(* ===== verification/Emit.v ===== *)
(** * Emit: writing scripts

    Models [pkg/vm/emit/emit.go], the identifiers of interop functions
    ([pkg/core/interop/interopnames]), the flags of calls
    ([pkg/smartcontract/callflag]) and the multisignature contracts of
    [pkg/smartcontract/contract.go].  What is emitted is appended to a writer
    with a sticky error. *)

From S2P Require Import Prelude Bigint BinIO Codec Hash Keys Witness StackItem Bitfield Script.

#[local] Open Scope Z_scope.

(** ** Interop functions

    An identifier is the beginning of a digest of the name. *)
Definition SystemContractCall : bytes := str "System.Contract.Call".
Definition SystemCryptoCheckSig : bytes := str "System.Crypto.CheckSig".
Definition SystemCryptoCheckMultisig : bytes := str "System.Crypto.CheckMultisig".
Definition SystemRuntimeLoadScript : bytes := str "System.Runtime.LoadScript".

Definition interop_names : list bytes := map str
  ["System.Contract.Call";
   "System.Contract.CallNative";
   "System.Contract.CreateMultisigAccount";
   "System.Contract.CreateStandardAccount";
   "System.Contract.GetCallFlags";
   "System.Contract.NativeOnPersist";
   "System.Contract.NativePostPersist";
   "System.Iterator.Next";
   "System.Iterator.Value";
   "System.Runtime.BurnGas";
   "System.Runtime.CheckWitness";
   "System.Runtime.CurrentSigners";
   "System.Runtime.GasLeft";
   "System.Runtime.GetAddressVersion";
   "System.Runtime.GetCallingScriptHash";
   "System.Runtime.GetEntryScriptHash";
   "System.Runtime.GetExecutingScriptHash";
   "System.Runtime.GetInvocationCounter";
   "System.Runtime.GetNetwork";
   "System.Runtime.GetNotifications";
   "System.Runtime.GetRandom";
   "System.Runtime.GetScriptContainer";
   "System.Runtime.GetTime";
   "System.Runtime.GetTrigger";
   "System.Runtime.Log";
   "System.Runtime.Notify";
   "System.Runtime.Platform";
   "System.Storage.Delete";
   "System.Storage.Find";
   "System.Storage.Get";
   "System.Storage.GetContext";
   "System.Storage.GetReadOnlyContext";
   "System.Storage.Local.Get";
   "System.Storage.Local.Find";
   "System.Storage.Local.Put";
   "System.Storage.Local.Delete";
   "System.Storage.Put";
   "System.Storage.AsReadOnly";
   "System.Crypto.CheckMultisig";
   "System.Crypto.CheckSig"]%string.

Definition ToID `{Digest} (name : bytes) : Z := le_val (take 4 (sha256 name)).

Fixpoint from_names `{Digest} (id : Z) (l : list bytes) : option bytes :=
  match l with
  | [] => None
  | n :: l => if bool_decide (id = ToID n) then Some n else from_names id l
  end.

Definition FromID `{Digest} (id : Z) : option bytes := from_names id interop_names.

(** ** Call flags *)

Definition ReadStates : Z := 1.
Definition WriteStates : Z := 2.
Definition AllowCall : Z := 4.
Definition AllowNotify : Z := 8.
Definition States : Z := Z.lor ReadStates WriteStates.
Definition ReadOnly : Z := Z.lor ReadStates AllowCall.
Definition AllFlags : Z := Z.lor States (Z.lor AllowCall AllowNotify).

Definition flag_IsValid (f : Z) : bool := bool_decide (Z.ldiff f AllFlags = 0).

Definition flagString : list (bytes * Z) :=
  [ (str "ReadStates", ReadStates);
    (str "WriteStates", WriteStates);
    (str "AllowCall", AllowCall);
    (str "AllowNotify", AllowNotify);
    (str "States", States);
    (str "ReadOnly", ReadOnly);
    (str "All", AllFlags);
    (str "None", 0) ].

Definition flag_name (f : Z) : bytes :=
  match list_find (λ p, p.2 = f) flagString with Some (_, p) => p.1 | None => [] end.

Definition basicFlags : list Z := [ReadOnly; States; ReadStates; WriteStates; AllowCall; AllowNotify].

Definition flag_Has (f cf : Z) : bool := bool_decide (Z.land f cf = cf).

Fixpoint flags_loop (flags : list bytes) (res : Z) : option Z :=
  match flags with
  | [] => Some res
  | flag :: flags =>
      match list_find (λ f, TrimSpace flag = flag_name f) basicFlags with
      | Some (_, f) => flags_loop flags (Z.lor res f)
      | None => None
      end
  end.

(** [FromString]; [None] is an error. *)
Definition flag_FromString (s : bytes) : option Z :=
  match split_comma [] s with
  | [] => None
  | [_] => match list_find (λ p, p.1 = s) flagString with Some (_, p) => Some p.2 | None => None end
  | flags => flags_loop flags 0
  end.

Fixpoint flag_names (l : list Z) (f : Z) (res : bytes) : bytes :=
  match l with
  | [] => res
  | flag :: l =>
      if flag_Has f flag
      then flag_names l (Z.ldiff f flag) ((if bool_decide (res = []) then res else res ++ [x2c; x20]) ++ flag_name flag)
      else flag_names l f res
  end.

Definition flag_String (f : Z) : bytes :=
  if bool_decide (flag_name f ≠ []) then flag_name f else flag_names basicFlags f [].

(** ** Instructions *)

Definition emit_Instruction (op : Opcode) (b : bytes) (w : BinWriter) : BinWriter :=
  WriteBytes b (WriteB (op_code op) w).

Fixpoint Opcodes (ops : list Opcode) (w : BinWriter) : BinWriter :=
  match ops with
  | [] => w
  | op :: ops => Opcodes ops (WriteB (op_code op) w)
  end.

Definition InitSlot (locals args : Z) (w : BinWriter) : BinWriter :=
  emit_Instruction INITSLOT [z2b locals; z2b args] w.

Definition emit_Bool (ok : bool) (w : BinWriter) : BinWriter := Opcodes [if ok then PUSHT else PUSHF] w.

Definition w_fail (w : BinWriter) (e : ioerr) : BinWriter := mkWriter (w_buf w) (Some e).

(** *** Integers *)

(** The opcode with the code [n]. *)
Definition op_at (n : Z) : Opcode := default PUSHINT8 (op_of n).

Definition smallInt (i : Z) (w : BinWriter) : option BinWriter :=
  if bool_decide (i = -1) then Some (Opcodes [PUSHM1] w) else
  if bool_decide (0 <= i < 16) then Some (Opcodes [op_at (op_code PUSH0 + i)] w) else None.

(** To [s] bytes, with the sign of the last one; the array behind [buf] is
    zeros. *)
Definition padRight (s : nat) (buf : bytes) : bytes :=
  let l := length buf in
  buf ++ replicate (s - l) (if msb_set buf then xff else x00).

(** [8 - bits.LeadingZeros8(b)] *)
Definition len8 (b : Z) : Z := bitlen b.

Definition emit_bigInt (n : Z) (trySmall : bool) (w : BinWriter) : BinWriter :=
  match w_err w with
  | Some _ => w
  | None =>
      match (if trySmall && IsInt64 n then smallInt n w else None) with
      | Some w => w
      | None =>
          match CheckIntegerSize n with
          | Ok _ =>
              let buf := ToBytes n in
              if bool_decide (length buf = 0%nat) then Opcodes [PUSH0] w else
              let padSize := len8 (u8 (Z.of_nat (length buf) - 1)) in
              let w := Opcodes [op_at (op_code PUSHINT8 + padSize)] w in
              WriteBytes (padRight (Z.to_nat (Z.shiftl 1 padSize)) buf) w
          | _ => w_fail w (ErrOther "too big integer")
          end
      end
  end.

Definition emit_Int (i : Z) (w : BinWriter) : BinWriter :=
  match smallInt i w with
  | Some w => w
  | None => emit_bigInt i false w
  end.

Definition emit_BigInt (n : Z) (w : BinWriter) : BinWriter := emit_bigInt n true w.

(** *** Bytes *)

Definition emit_Bytes (b : bytes) (w : BinWriter) : BinWriter :=
  let n := Z.of_nat (length b) in
  let w :=
    if bool_decide (n < 0x100) then emit_Instruction PUSHDATA1 [z2b n] w else
    if bool_decide (n < 0x10000) then emit_Instruction PUSHDATA2 (le_enc 2 n) w
    else emit_Instruction PUSHDATA4 (le_enc 4 n) w in
  WriteBytes b w.

Definition emit_String (s : bytes) (w : BinWriter) : BinWriter := emit_Bytes s w.

(** *** Calls and jumps *)

Section syscalls.
Context `{Digest}.

Definition Syscall (api : bytes) (w : BinWriter) : BinWriter :=
  match w_err w with
  | Some _ => w
  | None =>
      if bool_decide (length api = 0%nat) then w_fail w (ErrOther "syscall api cannot be of length 0")
      else emit_Instruction SYSCALL (le_enc 4 (ToID api)) w
  end.

Definition AppCallNoArgs (scriptHash operation : bytes) (f : Z) (w : BinWriter) : BinWriter :=
  Syscall SystemContractCall (emit_Bytes scriptHash (emit_String operation (emit_Int f w))).

Definition CheckSig (key : bytes) (w : BinWriter) : BinWriter :=
  Syscall SystemCryptoCheckSig (emit_Bytes key w).
End syscalls.

Definition isInstructionJmp (op : Opcode) : bool :=
  bool_decide (op_code JMP <= op_code op <= op_code CALLL) || bool_decide (op = ENDTRYL).

Definition Jmp (op : Opcode) (label : Z) (w : BinWriter) : BinWriter :=
  match w_err w with
  | Some _ => w
  | None =>
      if isInstructionJmp op then emit_Instruction op (le_enc 2 label ++ [x00; x00]) w
      else w_fail w (ErrOther "opcode is not a jump or call type")
  end.

Definition emit_Call (op : Opcode) (label : Z) (w : BinWriter) : BinWriter := Jmp op label w.

(** *** Anything

    What [Any] is given: the Go types that it tells apart.  Hashes are given as
    their bytes, and a [Convertible] as the item it is converted to. *)
Inductive anyval :=
  | ANil
  | AList (l : list anyval)
  | AInt (i : Z)
  | ABigInt (n : Z)
  | ABytes (b : bytes)
  | ABool (b : bool)
  | AItem (i : item)
  | AUnsupported.

Definition unsupported (w : BinWriter) : BinWriter := w_fail w (ErrOther "unsupported type").

(** The elements from the last one on, their number and what packs them. *)
Fixpoint emit_rev {A} (f : A → BinWriter → res ioerr BinWriter) (l : list A) (w : BinWriter) : res ioerr BinWriter :=
  match l with
  | [] => Ok w
  | a :: l => w ← emit_rev f l w; f a w
  end.

Definition packed {A} (f : A → BinWriter → res ioerr BinWriter) (l : list A) (op : Opcode) (w : BinWriter)
    : res ioerr BinWriter :=
  w ← emit_rev f l w;
  Ok (Opcodes [op] (emit_Int (Z.of_nat (length l)) w)).

(** [Array] over items. *)
Definition emit_Array {A} (f : A → BinWriter → res ioerr BinWriter) (l : list A) (w : BinWriter) : res ioerr BinWriter :=
  match l with
  | [] => Ok (Opcodes [NEWARRAY0] w)
  | _ => packed f l PACK w
  end.

(** [StackItem]: an item that contains itself is never done; the stack that
    overflows is what [fuel] stands for. *)
Fixpoint emit_StackItem (fuel : nat) (h : Heap) (si : item) (w : BinWriter) : res ioerr BinWriter :=
  match fuel with
  | O => Panic
  | S fuel =>
      match si with
      | Null => Ok (Opcodes [PUSHNULL] w)
      | Bool b => Ok (emit_Bool b w)
      | Integer n => Ok (emit_BigInt n w)
      | ByteArray b => Ok (emit_Bytes b w)
      | Buffer l => match h_buf h l with Ok b => Ok (emit_Bytes b w) | _ => Panic end
      | Array l =>
          match h_seq h l with
          | Ok (v, _, _) => emit_Array (emit_StackItem fuel h) v w
          | _ => Panic
          end
      | Struct l =>
          match h_seq h l with
          | Ok (v, _, _) => packed (emit_StackItem fuel h) v PACKSTRUCT w
          | _ => Panic
          end
      | Map l =>
          match h_map h l with
          | Ok (m, _, _) =>
              w ← emit_rev (λ e w, w ← emit_StackItem fuel h e.2 w; emit_StackItem fuel h e.1 w) (m_value m) w;
              Ok (Opcodes [PACKMAP] (emit_Int (Z.of_nat (Map_Len m)) w))
          | _ => Panic
          end
      | Pointer _ _ | Interop _ => Ok (unsupported w)
      end
  end.

Fixpoint emit_Any (fuel : nat) (h : Heap) (something : anyval) (w : BinWriter) : res ioerr BinWriter :=
  match something with
  | ANil => Ok (Opcodes [PUSHNULL] w)
  | AList l => emit_Array (emit_Any fuel h) l w
  | AInt i => Ok (emit_Int i w)
  | ABigInt n => Ok (emit_BigInt n w)
  | ABytes b => Ok (emit_Bytes b w)
  | ABool b => Ok (emit_Bool b w)
  | AItem i => emit_StackItem fuel h i w
  | AUnsupported => Ok (unsupported w)
  end.

Definition AppCall `{Digest} (fuel : nat) (h : Heap) (scriptHash operation : bytes) (f : Z) (args : list anyval)
    (w : BinWriter) : res ioerr BinWriter :=
  w ← emit_Array (emit_Any fuel h) args w;
  Ok (AppCallNoArgs scriptHash operation f w).

(** ** Multisignature contracts *)

(** [slices.SortFunc] with [Cmp]. *)
Fixpoint insert_key (k : PublicKey) (l : list PublicKey) : list PublicKey :=
  match l with
  | [] => [k]
  | k' :: l' => match PublicKey_Cmp k k' with Gt => k' :: insert_key k l' | _ => k :: l end
  end.

Definition sort_keys (l : list PublicKey) : list PublicKey := foldr insert_key [] l.

Inductive merr := ErrTooFew | ErrTooMany | ErrMaximum.

Definition CreateMultiSigRedeemScript `{Digest} (m : Z) (publicKeys : list PublicKey) : res merr bytes :=
  let n := Z.of_nat (length publicKeys) in
  if bool_decide (m < 1) then Err ErrTooFew else
  if bool_decide (n < m) then Err ErrTooMany else
  if bool_decide (1024 < m) then Err ErrMaximum else
  let buf := emit_Int m NewBufBinWriter in
  let buf := fold_left (λ w k, emit_Bytes (PublicKey_Bytes k) w) (sort_keys publicKeys) buf in
  let buf := Syscall SystemCryptoCheckMultisig (emit_Int n buf) in
  Ok (default [] (fst (Bytes buf))).

Definition GetDefaultHonestNodeCount (n : Z) : Z := n - Z.quot (n - 1) 3.
Definition GetMajorityHonestNodeCount (n : Z) : Z := n - Z.quot (n - 1) 2.

Definition CreateDefaultMultiSigRedeemScript `{Digest} (publicKeys : list PublicKey) : res merr bytes :=
  CreateMultiSigRedeemScript (GetDefaultHonestNodeCount (Z.of_nat (length publicKeys))) publicKeys.

Definition CreateMajorityMultiSigRedeemScript `{Digest} (publicKeys : list PublicKey) : res merr bytes :=
  CreateMultiSigRedeemScript (GetMajorityHonestNodeCount (Z.of_nat (length publicKeys))) publicKeys.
□ □ □ □ □ □ □
◆ **Exercise goal**
List each line in the listing that contains the string "Delete".

◆ **Answer to the problem**
   "System.Storage.Delete";
   "System.Storage.Local.Delete";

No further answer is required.